◆ **What you should do**
Quote, without any change, the line that contains "set_call (option Z)" and all lines that follow it to the end of the data below.

Saved entries:
(** [RdbStore]: codes come with what the call writes to its out parameter. A result set
    is known by its address; [None] is a null pointer. Synchronising changes the
    predicates, and calls back with the result. *)
Inductive store_call : Type -> Type :=
| CInsert (table : string) (values : ValuesBucket) : store_call (Z * Z)
| CReplace (table : string) (values : ValuesBucket) : store_call (Z * Z)
| CUpdate (values : ValuesBucket) (predicates : AbsRdbPredicates) : store_call (Z * Z)
| CDelete (predicates : AbsRdbPredicates) : store_call (Z * Z)
| CCount (predicates : AbsRdbPredicates) : store_call (Z * Z)
| CQuery (predicates : AbsRdbPredicates) (columns : list string) : store_call (option Z)
| CQuerySql (sql : string) (selectionArgs : list string) : store_call (option Z)
| CQueryByStep (sql : string) (selectionArgs : list string) : store_call (option Z)
| CExecuteSql (sql : string) (bindArgs : list ValueObject) : store_call Z
| CBackup (databasePath : string) (key : list byte) : store_call Z
| CAttach (alias pathName : string) (key : list byte) : store_call Z
| CChangeDbFileForRestore (newPath backupPath : string) (key : list byte) : store_call Z
| CChangeEncryptKey (key : list byte) : store_call Z
| CBeginTransaction : store_call Z
| CRollBack : store_call Z
| CCommit : store_call Z
| CMarkAsCommit : store_call Z
| CEndTransaction : store_call Z
| CIsInTransaction : store_call bool
| CIsHoldingConnection : store_call bool
| CIsReadOnly : store_call bool
| CIsMemoryRdb : store_call bool
| CIsOpen : store_call bool
| CGetPath : store_call string
| CGetVersion : store_call (Z * Z)
| CSetVersion (version : Z) : store_call Z
| CSetDistributedTables (tables : list string) : store_call bool
| CObtainDistributedTableName (device table : string) : store_call string
| CSync (mode : Z) (predicates : AbsRdbPredicates) : store_call (bool * AbsRdbPredicates * option (list (string * Z)))
| CSubscribe (mode : Z) (observer : Z) : store_call bool
| CUnSubscribe (mode : Z) (observer : Z) : store_call bool.

(** [ResultSet]: an out parameter that is not written is [None]. *)
Inductive set_call : Type -> Type :=
| RGoToFirstRow : set_call Z
| RGetColumnIndex (columnName : string) : set_call (option Z)
| RGetColumnType (columnIndex : Z) : set_call (option ColumnType)
| RClose : set_call Z.

(** The store objects over their state [W], called by a thread. *)
Class NativeStores (W : Type) := {
  on_store : forall A, Z -> Z -> store_call A -> W -> progress (A * W);
  on_set : forall A, Z -> Z -> set_call A -> W -> progress (A * W);
  SUBSCRIBE_MODE_MAX : Z;
}.
#[global] Arguments on_store {W _ A} _ _ _ _.
#[global] Arguments on_set {W _ A} _ _ _ _.

(** ** The native state

    A JavaScript store holds a native store, the count of its strong references, and the
    observers of each mode with their functions. *)
Record StoreProxy := mkStoreProxy {
  rdbStore_ : option Z;
  ref_ : Z;
  observers_ : list (Z * (Z * js));
}.
Record Kit (W : Type) := mkKit {
  proxies : gmap Z StoreProxy;
  predicates : gmap Z AbsRdbPredicates;
  sets : gmap Z Z;
  next_observer : Z;
  world : W;
}.
End Calls.
#[global] Arguments mkKit {_ W} _ _ _ _ _.
#[global] Arguments proxies {_ W} _.
#[global] Arguments predicates {_ W} _.
#[global] Arguments sets {_ W} _.
#[global] Arguments next_observer {_ W} _.
#[global] Arguments world {_ W} _.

◆ **Result**
| RGetColumnIndex (columnName : string) : set_call (option Z)
| RGetColumnType (columnIndex : Z) : set_call (option ColumnType)
| RClose : set_call Z.

(** The store objects over their state [W], called by a thread. *)
Class NativeStores (W : Type) := {
  on_store : forall A, Z -> Z -> store_call A -> W -> progress (A * W);
  on_set : forall A, Z -> Z -> set_call A -> W -> progress (A * W);
  SUBSCRIBE_MODE_MAX : Z;
}.
#[global] Arguments on_store {W _ A} _ _ _ _.
#[global] Arguments on_set {W _ A} _ _ _ _.

(** ** The native state

    A JavaScript store holds a native store, the count of its strong references, and the
    observers of each mode with their functions. *)
Record StoreProxy := mkStoreProxy {
  rdbStore_ : option Z;
  ref_ : Z;
  observers_ : list (Z * (Z * js));
}.
Record Kit (W : Type) := mkKit {
  proxies : gmap Z StoreProxy;
  predicates : gmap Z AbsRdbPredicates;
  sets : gmap Z Z;
  next_observer : Z;
  world : W;
}.
End Calls.
#[global] Arguments mkKit {_ W} _ _ _ _ _.
#[global] Arguments proxies {_ W} _.
#[global] Arguments predicates {_ W} _.
#[global] Arguments sets {_ W} _.
#[global] Arguments next_observer {_ W} _.
#[global] Arguments world {_ W} _.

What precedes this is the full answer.